Gap 1: No Incident Response Plan (Regulation S-P Incident Response Requirements) 

A privacy policy without a documented incident response plan (IRP) leaves your firm exposed. 

Under the amended rule, every financial institution must maintain written, role-based procedures for: 

  • Detecting incidents 
  • Containing threats 
  • Investigating unauthorized access 
  • Recovering systems and data 
  • Notifying affected clients 

Firms must also test their incident response plan annually and retain written records. Without this, even a simple phishing attack or vendor breach can become a regulatory event. 

Action Steps: 

  • Create a detailed, role-based incident response plan 
  • Test the plan annually through tabletop exercises 
  • Keep logs of every test — the SEC will request them 

 

Gap 2: Weak Vendor Oversight (Service Provider Oversight Requirements) 

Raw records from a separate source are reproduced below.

Lemma allWordsBad_invalid searchQuery :
  Forall (fun w => In w obviouslyBadTerms)
    (JS.split_ws (JS.toLowerCase (JS.trim searchQuery))) ->
  isValidElectronicsQuery searchQuery = false.
Proof.
  intros Hall. unfold isValidElectronicsQuery.
  match goal with |- (if ?b then _ else _) = _ => destruct b end; [reflexivity|].
  apply negb_false_iff, andb_true_intro. split.
  - pose proof (splitSpaces_nonempty (JS.toLowerCase (JS.trim searchQuery)) false) as Hne.
    unfold JS.split_ws.
    destruct (JS.splitSpaces false (JS.toLowerCase (JS.trim searchQuery)));
      [congruence|reflexivity].
  - apply forallb_forall. intros w Hw.
    apply includes_In. rewrite List.Forall_forall in Hall. now apply Hall.
Qed.

Lemma truthyStr_nonempty s : s <> "" -> JS.truthyStr s = true.
Proof. destruct s; [congruence|reflexivity]. Qed.

(** C10: a search can end in the error state with an empty result list
    although no request failed.  A query whose words (lower-cased, split at
    white space) are all on the list of software terms is turned down
    before anything is sent; and an answer with at least one component
    whose [spec_match] scores are all below 50 is replaced by an error and
    an empty list. *)
Theorem search_rejected_without_failure (searchQuery : string) (st : State) :
  (Forall (fun w => In w obviouslyBadTerms)
     (JS.split_ws (JS.toLowerCase (JS.trim searchQuery))) ->
   let st' := {| query := query st; components := []; isLoading := false;
                 error := Some (blockedMessage searchQuery);
                 explanations := explanations st |} in
   searchComponents_begin searchQuery st = (st', None) /\ render st' = ErrorPanel) /\
  (forall response cs,
     Schema.components response = Some cs -> cs <> [] ->
     Forall (fun c => (scoreOf c < 50)%Q) cs ->
     let st' := {| query := query st; components := []; isLoading := false;
                   error := Some (lowRelevanceMessage searchQuery);
                   explanations := explanations st |} in
     (maxScore cs < 50)%Q /\
     searchComponents_resume searchQuery (Fulfilled response) st = Normal st' /\
     render st' = ErrorPanel).
Proof.
  split.
  - intros Hall st'. split; [|reflexivity].
    unfold searchComponents_begin. now rewrite allWordsBad_invalid.
  - intros response cs Hcs Hne Hall st'.
    pose proof (maxScore_below 50 cs Hne Hall) as Hmax.
    split; [assumption|]. split; [|reflexivity].
    unfold searchComponents_resume, tryCatchFinally, andThen, await,
      searchComponents_body.
    rewrite Hcs. simpl default.
    apply Qltb_true in Hmax. rewrite Hmax.
    destruct cs as [|c cs]; [congruence|]. reflexivity.
Qed.


End Search.

(** ** Explanations *)

Section Explanations.

Import Api SearchResults ComponentTable App.

Lemma remount_page s : page (remount s) = page s.
Proof. unfold remount. destruct (tableMounted (page s)); reflexivity. Qed.

Lemma remount_sent s : sent (remount s) = sent s.
Proof. unfold remount. destruct (tableMounted (page s)); reflexivity. Qed.

Lemma remount_explainCalls s : explainCalls (remount s) = explainCalls s.
Proof. unfold remount. destruct (tableMounted (page s)); reflexivity. Qed.

Lemma displayed_find id st :
  displayed id st = true ->
  exists c, find (fun c => String.eqb (Schema.id c) id) (components st) = Some c /\
            Schema.id c = id.
Proof.
  unfold displayed. induction (components st) as [|c cs IH]; simpl; [discriminate|].
  destruct (String.eqb (Schema.id c) id) eqn:E; simpl.
  - intros _. exists c. split; [reflexivity|]. now apply String.eqb_eq.
  - exact IH.
Qed.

Even strong internal security controls fail if third-party vendors don’t meet the same standard. 

Regulation S-P now requires RIAs and broker-dealers to maintain service provider oversight, including: 

  • Verifying that vendors apply appropriate data protections 
  • Ensuring vendor contracts include a 72-hour breach notification requirement 
  • Maintaining documented due diligence, reviews, and risk assessments 

This is one of the top areas where firms fail exams — especially smaller firms using multiple SaaS and IT providers. 

Action Steps: 

  • Review all vendor contracts for data protection and breach notice clauses 
  • Confirm 72-hour breach notifications are included 
  • Document due diligence, cybersecurity reviews, and vendor risk assessments 

 

Gap 3: Breach Notification Lag (30-Day Notification Rule) 

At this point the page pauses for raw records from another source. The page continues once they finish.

(** 5. Meal timing appropriateness *)
Definition timingStep (item : InventoryItem.t) (currentTime : JS.Date)
    (s : ScoreResult.t) : ScoreResult.t :=
  let hour := JS.getHours currentTime in
  let isBreakfastTime := (6 <=? hour) && (hour <? 10) in
  let isLunchTime := (11 <=? hour) && (hour <? 14) in
  let isDinnerTime := (17 <=? hour) && (hour <? 21) in
  let isSnackTime :=
    negb isBreakfastTime && negb isLunchTime && negb isDinnerTime in
  if isSnackTime && FoodCategory_beq (InventoryItem.category item) Snacks
  then pushReasons ["Good snack option"] (addScore 10 s)
  else s.

(** 6. Category variety - prefer items from categories not recently eaten *)
Definition varietyStep (item : InventoryItem.t)
    (todayHistory : list DietaryHistoryEntry.t) (s : ScoreResult.t)
  : ScoreResult.t :=
  let recentCategories :=
    map (fun h => JS.toLowerCase (DietaryHistoryEntry.itemName h))
        (JS.sliceLast 3 todayHistory) in
  if negb (existsb (fun name =>
             JS.includes name (JS.toLowerCase (InventoryItem.itemName item)))
           recentCategories)
  then addScore 5 s
  else s.

(** 7. Quantity available *)
Definition quantityStep (item : InventoryItem.t) (s : ScoreResult.t)
  : ScoreResult.t :=
  match InventoryItem.quantity item with
  | Known q => if JS.gtb q 0%float then addScore 5 s else s
  | Unknown => s
  end.

(** The body of [calculateSuggestionScore] up to its [return]: the seven
    numbered blocks in order, from the base score. *)
Definition accumulate (item : InventoryItem.t) (profile : UserProfile.t)
    (todayHistory : list DietaryHistoryEntry.t) (currentTime : JS.Date)
  : ScoreResult.t :=
  let s0 := ScoreResult.mk 50 [] [] in (* Base score *)
  let s1 := ruleStep item profile todayHistory currentTime s0 in
  let s2 := limitStep item profile todayHistory s1 in
  let s3 := expirationStep item currentTime s2 in
  let s4 := glucoseStep item profile s3 in
  let s5 := timingStep item currentTime s4 in
  let s6 := varietyStep item todayHistory s5 in
  quantityStep item s6.

(** Calculate a score for an inventory item based on multiple factors *)
Definition calculateSuggestionScore (item : InventoryItem.t)
    (profile : UserProfile.t) (todayHistory : list DietaryHistoryEntry.t)
    (currentTime : JS.Date) : ScoreResult.t :=
  let s := accumulate item profile todayHistory currentTime in
  ScoreResult.mk (Z.max 0 (Z.min 100 (ScoreResult.score s)))
    (ScoreResult.reasons s) (ScoreResult.warnings s).

(** One turn of the loop of [generateSuggestions]; the state is the
    [suggestions] array. *)
Definition considerItem (profile : UserProfile.t)
    (todayHistory : list DietaryHistoryEntry.t) (currentTime : JS.Date)
    (suggestions : list MealSuggestion.t) (item : InventoryItem.t)
  : list MealSuggestion.t :=
  (* Skip items with no quantity *)
  if match InventoryItem.quantity item with
     | Known q => PrimFloat.leb q 0%float
     | Unknown => false
     end
  then suggestions
  (* Skip condiments from suggestions *)
  else if FoodCategory_beq (InventoryItem.category item) Condiments
  then suggestions
  else
    let r := calculateSuggestionScore item profile todayHistory currentTime in
    (* Only suggest items with reasonable scores *)
    if 20 <=? ScoreResult.score r
    then suggestions ++
         [MealSuggestion.mk item
            (if (0 <? List.length (ScoreResult.reasons r))%nat
             then JS.join ". " (ScoreResult.reasons r)
             else "Available in your pantry")
            (ScoreResult.score r)
            (ScoreResult.warnings r)]
    else suggestions.

(** The [suggestions] array when the loop ends, before it is sorted. *)
Definition collectSuggestions (inventory : list InventoryItem.t)
    (profile : UserProfile.t) (todayHistory : list DietaryHistoryEntry.t)
    (currentTime : JS.Date) : list MealSuggestion.t :=
  fold_left (considerItem profile todayHistory currentTime) inventory [].

(** The comparator [(a, b) => b.score - a.score] *)
Definition byScoreDesc (a b : MealSuggestion.t) : Z :=
  MealSuggestion.score b - MealSuggestion.score a.

(** Generate meal suggestions from inventory *)
Definition generateSuggestions (inventory : list InventoryItem.t)
    (profile : UserProfile.t) (todayHistory : list DietaryHistoryEntry.t)
    (currentTime : JS.Date) : list MealSuggestion.t :=
  (* Sort by score (highest first) *)
  JS.sort byScoreDesc
    (collectSuggestions inventory profile todayHistory currentTime).

(* ================================================================== *)
(** ** Notions used to state the properties *)

(** The rules whose failure makes the evaluation fail. *)
Definition isBlocking (rule : DietRule.t) : bool :=
  RuleType_beq (DietRule.ruleType rule) Restricted
  || RuleType_beq (DietRule.ruleType rule) TimeBased.

(** The rules the loop of [evaluateItem] has no branch for. *)
Definition isIgnored (rule : DietRule.t) : bool :=
  RuleType_beq (DietRule.ruleType rule) MacroThreshold
  || RuleType_beq (DietRule.ruleType rule) DailyLimit.

(** On given parameters: the rules that flip [passed], those that push a
    message, those that push a warning. *)
Definition blocks (params : DietRuleParams.t) (rule : DietRule.t) : bool :=
  isBlocking rule && negb (DietRule.condition rule params).
Definition informs (params : DietRuleParams.t) (rule : DietRule.t) : bool :=
  RuleType_beq (DietRule.ruleType rule) Allowed
  && DietRule.condition rule params.
Definition warns (params : DietRuleParams.t) (rule : DietRule.t) : bool :=
  (isBlocking rule || RuleType_beq (DietRule.ruleType rule) Sequencing)
  && negb (DietRule.condition rule params).

(** The rule table without the rules of the two ignored kinds. *)
Definition enforcedRules (table : list DietRule.t) : list DietRule.t :=
  filter (fun rule => negb (isIgnored rule)) table.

Under the updated rule, firms must notify affected clients within 30 days when sensitive information is (or is likely to have been) compromised. 

This requires: 

  • Pre-approved communications 
  • Clear internal approval workflows 
  • Documentation of every step from incident discovery to delivery 

Firms that try to “figure it out later” often fail the 30-day window due to slow internal coordination. 

Action Steps: 

  • Build pre-approved breach notification templates 
  • Define who drafts, reviews, and approves notices 
  • Map out the entire communication workflow 

 

Gap 4: Outdated Safeguards Policies (Administrative, Technical & Physical Controls) 

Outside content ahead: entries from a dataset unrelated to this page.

(** * Farcaster Plinko: voucher lifecycle

    A shallow embedding of the reward-voucher core of the repository:
    - [Plinko]  : the outcome generator  (server/lib/plinko.ts, PlinkoSimulator)
    - [Tickets] : the quota ledger       (server/lib/redis.ts, RedisTicketManager)
    - [Vault]   : the redemption validator (contracts/ClaimVault.sol)
    - [Issuer]  : the voucher issuer     (server/lib/crypto.ts, CryptoService)
    - [Routes]  : the draw endpoint      (server/routes.ts, POST /api/drop),
                  with the tables it writes (server/storage.ts, PostgresStorage)

    The first part of the file holds the embedding, the second part the
    properties proved about it. *)

From Stdlib Require Import ZArith NArith QArith Qround List String Ascii Lia Bool.
From Stdlib Require Strings.Byte.
From stdpp Require Import gmap strings list pretty.

(* ===================================================================== *)
(** * Part I: the embedding                                               *)
(* ===================================================================== *)

(** ** JavaScript values shared by the server modules *)

(** A JavaScript string is a sequence of UTF-16 code units. *)
Abbreviation JsString := (list Z) (only parsing).

(** The code units of a Latin-1 literal. *)
Definition js (s : string) : JsString :=
  map (fun c => Z.of_N (N_of_ascii c)) (list_ascii_of_string s).

(** [ToInt32]: the wrap-around of the bitwise operators. *)
Definition to_int32 (z : Z) : Z := ((z + 2 ^ 31) mod 2 ^ 32 - 2 ^ 31)%Z.

(** [a << n] and [a & b] on JavaScript numbers holding integers. *)
Definition shl32 (a n : Z) : Z := to_int32 (Z.shiftl (to_int32 a) n).
Definition and32 (a b : Z) : Z := to_int32 (Z.land (to_int32 a) (to_int32 b)).

(** [a < b] on numbers; [Qle_bool] is [a <= b]. *)
Definition Qlt_bool (a b : Q) : bool := negb (Qle_bool b a).

(** A number is an IEEE double: a rational with a mantissa of 53 bits.
    [to_double] rounds a rational to the nearest double, ties to the even
    mantissa ([nearest_even] on the mantissa; [binade_shift n d] is the
    [s] with [2 ^ 52 <= n / d * 2 ^ s < 2 ^ 53]).  The range of the
    exponent is left out: no number of the server comes near its ends. *)
Definition nearest_even (n d : Z) : Z :=
  let q := (n / d)%Z in
  match (2 * (n mod d) ?= d)%Z with
  | Lt => q
  | Gt => (q + 1)%Z
  | Eq => if Z.even q then q else (q + 1)%Z
  end.

Definition binade_shift (n d : Z) : Z :=
  let s0 := (52 + Z.log2 d - Z.log2 n)%Z in
  if (0 <=? s0)%Z
  then if (2 ^ 52 * d <=? n * 2 ^ s0)%Z then s0 else (s0 + 1)%Z
  else if (2 ^ 52 * d * 2 ^ (- s0) <=? n)%Z then s0 else (s0 + 1)%Z.

Definition round53 (n d : Z) : Q :=
  let s := binade_shift n d in
  if (0 <=? s)%Z
  then Qmake (nearest_even (n * 2 ^ s) d) (Z.to_pos (2 ^ s))
  else inject_Z (nearest_even n (d * 2 ^ (- s)) * 2 ^ (- s)).

Definition to_double (x : Q) : Q :=
  match Qnum x with
  | Z0 => 0%Q
  | Zpos _ => round53 (Qnum x) (Zpos (Qden x))
  | Zneg _ => Qopp (round53 (- Qnum x) (Zpos (Qden x)))
  end.

(** [a * b] on numbers: the product, rounded. *)
Definition js_mul (a b : Q) : Q := to_double (a * b).

(* --------------------------------------------------------------------- *)
(** ** Outcome generator: PlinkoSimulator                                 *)
(* --------------------------------------------------------------------- *)

Module Plinko.
Local Open Scope Z_scope.

Inductive Direction : Type := Left | Right.

Record PlinkoPath : Type := { x : Z; y : Z; direction : Direction }.

Record DropResult : Type :=
  { path : list PlinkoPath; finalSlot : Z; amountCents : Z }.

Definition BOARD_WIDTH : Z := 7.
Definition BOARD_HEIGHT : Z := 8.
Definition PEG_SPACING : Z := 1.

Record Tier : Type := { tier_min : Z; tier_max : Z; weight : Z }.

Definition PRIZE_DISTRIBUTION : list Tier :=
  [ {| tier_min := 1;  tier_max := 5;   weight := 40 |};
    {| tier_min := 6;  tier_max := 15;  weight := 30 |};
    {| tier_min := 16; tier_max := 35;  weight := 20 |};
    {| tier_min := 36; tier_max := 65;  weight := 8 |};
    {| tier_min := 66; tier_max := 100; weight := 2 |} ].

(** A random source [rng : () => number] is a closure over some private
    state [St]; a call returns the sample and the closure's next state.

    JavaScript numbers are IEEE doubles.  The integers of the simulator
    (columns, rows, weights, prizes, the [hash] of the seeded closure)
    are kept as [Z]: they stay below [2 ^ 53], where doubles are exact.
    A sample and its products [rng() * totalWeight] and
    [rng() * (tier.max - tier.min + 1)] are kept as exact rationals: the
    rounding of the two products is left out here, and put in by
    [Draw64] below. *)
Section Draw.
Context {St : Type} (rng : St -> Q * St).

(** One iteration of the descent loop of [simulateDrop]. *)
Definition bounce (row currentX : Z) (r : Q) : Z * PlinkoPath :=
  let y := row * PEG_SPACING in
  let direction := if Qlt_bool r (1 # 2) then Left else Right in
  let currentX :=
    match direction with
    | Left => if 0 <? currentX then currentX - 1 else currentX
    | Right => if currentX <? BOARD_WIDTH - 1 then currentX + 1 else currentX
    end in
  (currentX, {| x := currentX * PEG_SPACING; y := y; direction := direction |}).

(** [for (let row = ...; row < BOARD_HEIGHT; row++)], with [n] rows left. *)
Fixpoint descend (n : nat) (row currentX : Z) (path : list PlinkoPath) (s : St)
  : Z * list PlinkoPath * St :=
  match n with
  | O => (currentX, path, s)
  | S n' =>
      let (r, s') := rng s in
      let (currentX', p) := bounce row currentX r in
      descend n' (row + 1) currentX' (path ++ [p]) s'
  end.

(** The tier walk of [calculatePrize]: [for (const tier of ...)]. *)
Fixpoint pickTier (tiers : list Tier) (currentWeight : Z) (randomWeight : Q) (s : St)
  : Z * St :=
  match tiers with
  | [] => (1, s)
  | tier :: rest =>
      let currentWeight := currentWeight + weight tier in
      if Qle_bool randomWeight (inject_Z currentWeight) then
        let (r, s') := rng s in
        (Qfloor (r * inject_Z (tier_max tier - tier_min tier + 1)) + tier_min tier, s')
      else pickTier rest currentWeight randomWeight s
  end.

Definition calculatePrize (slot : Z) (s : St) : Z * St :=
  let totalWeight := fold_left (fun sum tier => sum + weight tier) PRIZE_DISTRIBUTION 0 in
  let (r, s') := rng s in
  let randomWeight := (r * inject_Z totalWeight)%Q in
  pickTier PRIZE_DISTRIBUTION 0 randomWeight s'.

(** The body of [simulateDrop] once [rng] is chosen. *)
Definition drop (s : St) : DropResult * St :=
  let '(currentX, path, s1) :=
    descend (Z.to_nat BOARD_HEIGHT) 0 (BOARD_WIDTH / 2) [] s in
  let finalSlot := currentX in
  let (amountCents, s2) := calculatePrize finalSlot s1 in
  ({| path := path; finalSlot := finalSlot; amountCents := amountCents |}, s2).
End Draw.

Many firms rely on privacy or safeguards policies written years ago — long before modern cyber threats, cloud systems, and distributed work environments. 

Regulation S-P now expects firms to maintain current and evidence-backed Safeguards Policies, including: 

  • Access controls and MFA 
  • Encryption of data in transit and at rest 
  • Secure disposal processes 
  • System monitoring and detection 
  • Data mapping and lifecycle management 

If your written policy doesn’t match your real-world practices, it will fail an exam. 

Action Steps: 

  • Review your entire data security framework 
  • Map where client and firm data resides and how it flows 
  • Update written Safeguards and Disposal Policies to reflect actual controls 

 

Gap 5: Missing Evidence Pack (Documentation Requirements) 

When examiners review your Regulation S-P program, “we have a policy” is not enough. 

Firms must produce a ready-to-share evidence pack, including: 

  • Version-controlled privacy, safeguards, and incident response policies 
  • Vendor contracts with breach notification language 
  • Incident response test logs 
  • Training attendance records 
  • Breach simulation results 
  • Documentation of all reviews and updates 

A firm that maintains a complete evidence pack passes examinations more smoothly and signals strong governance to clients. 

Action Steps: 

  • Build a centralized, version-controlled compliance folder 
  • Keep all policy updates, reviews, and test results 
  • Maintain evidence of training and vendor oversight 

 

What Regulation S-P–Ready Firms Have in Place 

A compliant, examination-ready RIA or broker-dealer has: 

  • A tested incident response plan with a documented 30-day notification workflow 
  • Vendor oversight procedures with breach notice clauses 
  • Updated safeguards and disposal policies aligned with real operations 
  • A version-controlled evidence pack 
  • Training for all employees who handle client data 

 

Final Thoughts 

Your privacy policy should be more than a regulatory checkbox—it should be a shield that protects your clients, your supervised persons, and your firm’s reputation. 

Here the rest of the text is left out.